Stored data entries
#[export] Instance Scope_json : ToJSON Scope := fun x =>
  JObject ([("Actions"%string, JStrings (Scope_Actions x));
     ("Resources"%string, JStrings (Scope_Resources x))]).

#[export] Instance Session_json : ToJSON Session := fun x =>
  JObject ([("ID"%string, JString (Session_ID x)); ("Parent"%string, JString (Session_Parent x));
     ("Scope"%string, to_json (Session_Scope x));
     ("ExpiresAt"%string, JTime (Session_ExpiresAt x));
     ("Revoked"%string, JBool (Session_Revoked x))]).

#[export] Instance LifecycleObservation_json : ToJSON LifecycleObservation := fun x =>
  JObject ([("Sequence"%string, JInt (LO_Sequence x)); ("HostSequence"%string, JInt (LO_HostSequence x));
     ("Binding"%string, to_json (LO_Binding x)); ("State"%string, JString (LO_State x));
     ("Source"%string, JString (LO_Source x)); ("Assurance"%string, JString (LO_Assurance x));
     ("EvidenceDigest"%string, JString (LO_EvidenceDigest x));
     ("SourceTime"%string, JTime (LO_SourceTime x)); ("ReceivedAt"%string, JTime (LO_ReceivedAt x))]).

#[export] Instance RolePolicyReference_json : ToJSON RolePolicyReference := fun x =>
  JObject ([("Kind"%string, JString (RPR_Kind x)); ("Version"%string, JString (RPR_Version x));
     ("Digest"%string, JString (RPR_Digest x))]).

#[export] Instance RoleRegistryProvenance_json : ToJSON RoleRegistryProvenance := fun x =>
  JObject ([("RoleID"%string, JString (RRP_RoleID x)); ("Version"%string, JString (RRP_Version x));
     ("ContentDigest"%string, JString (RRP_ContentDigest x));
     ("PublisherKeyID"%string, JString (RRP_PublisherKeyID x));
     ("LifecycleDigest"%string, JString (RRP_LifecycleDigest x));
     ("LifecycleExpiresAt"%string, JTime (RRP_LifecycleExpiresAt x));
     ("LifecycleGeneration"%string, JInt (RRP_LifecycleGeneration x));
     ("PinGeneration"%string, JInt (RRP_PinGeneration x));
     ("ProjectGeneration"%string, JInt (RRP_ProjectGeneration x))]
    ++ omit_nil "PolicyReferences" (RRP_PolicyReferences x)).

#[export] Instance PreflightTask_json : ToJSON PreflightTask := fun x =>
  JObject ([("ImplementationRole"%string, JString (PT_ImplementationRole x));
     ("ReviewRole"%string, JString (PT_ReviewRole x));
     ("RecoveryRole"%string, JString (PT_RecoveryRole x));
     ("FallbackRoles"%string, JStrings (PT_FallbackRoles x));
     ("WorkerConnection"%string, JString (PT_WorkerConnection x));
     ("ReviewerProfile"%string, JString (PT_ReviewerProfile x));
     ("RunnerProfile"%string, JString (PT_RunnerProfile x));
     ("ContractProfile"%string, JString (PT_ContractProfile x));
     ("RequireReview"%string, JBool (PT_RequireReview x));
     ("RequireVerification"%string, JBool (PT_RequireVerification x));
     ("RequireIntegration"%string, JBool (PT_RequireIntegration x));
     ("RequireEnforcedTokens"%string, JBool (PT_RequireEnforcedTokens x));
     ("RequireEnforcedBudget"%string, JBool (PT_RequireEnforcedBudget x));
     ("OwnerAuthorizedIntegration"%string, JBool (PT_OwnerAuthorizedIntegration x))]).
(** [preflightSpec]; the code's error result is always nil. *)
Definition preflightSpec (present : bool) : prog PreflightReport :=
  t ← look 1 (now e);
  let r := routing_bounds (start_report t) in
  if mhas (terminals s) task then
    mret (refused "policy" "task execution retired by native acceptance; retained resources require separate owner cleanup" r)
  else
    t ← look 1 (now e);
    match observe_preflight ad with
    | Some observer =>
      if (Version s <? 11) || negb (mhas (preflight_policies s) project) || negb present || negb (t <? PfP_ExpiresAt p)
      then mret (refused "policy" "owner must configure a fresh complete-loop preflight policy" r)
      else
        o ← look 1 (fun n => observer n (Binding_Workspace (st_Binding s)) project task spec (placement_of s project task));
        match o with
        | Err _ =>
          mret (refused "observation"
                  "canonical or owner-selected profile observation unavailable; reconcile instead of unchanged retry" r)
        | Ok obs =>
          let r := fail_when (negb (PO_Sized obs)) "implementation"
                     "canonical PERT estimate is required before normal assignment or native allocation" r in
          match PO_RoleRegistry obs with
          | _ :: _ =>
            if Version s <? 20 then
              mret (refused "schema"
                      "owner must explicitly migrate the authority to schema 20 before using governed role pins" r)
            else observed_report obs r
          | [] => observed_report obs r
          end
        end
    | None => mret (refused "policy" "owner must configure a fresh complete-loop preflight policy" r)
    end.
End report.

(** [preflight] *)
Definition preflight (e : Env) (ad : Adapters) (au : Authority) (s : state)
    (project task impl review worker : string) : prog PreflightReport :=
  spec ← routingPreflightSpec e s project task impl;
  preflightSpec e ad au s project task impl review worker (preflight_policy s project) (default zero_task spec)
    (bool_decide (is_Some spec)).

(** The report the owner's own task entry asks for. *)
Definition owner_preflight (e : Env) (ad : Adapters) (au : Authority) (s : state) (project task : string) : prog PreflightReport :=
  let spec := preflight_spec s project task in
  preflight e ad au s project task (PT_ImplementationRole spec) (PT_ReviewRole spec) "".

(** ** Size overrides *)

Record CapacityOverrideRequest := mkOverrideRequest {
  COR_ID : string; COR_ProjectID : string; COR_TaskID : string; COR_RoleID : string; COR_Reason : string;
  COR_ExpiresAt : time
}.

*THE TASK*
A line belongs in the answer if it contains the word "ToJSON"; copy every such line from the data above.

*EXPECTED ANSWER*
#[export] Instance Scope_json : ToJSON Scope := fun x =>
#[export] Instance Session_json : ToJSON Session := fun x =>
#[export] Instance LifecycleObservation_json : ToJSON LifecycleObservation := fun x =>
#[export] Instance RolePolicyReference_json : ToJSON RolePolicyReference := fun x =>
#[export] Instance RoleRegistryProvenance_json : ToJSON RoleRegistryProvenance := fun x =>
#[export] Instance PreflightTask_json : ToJSON PreflightTask := fun x =>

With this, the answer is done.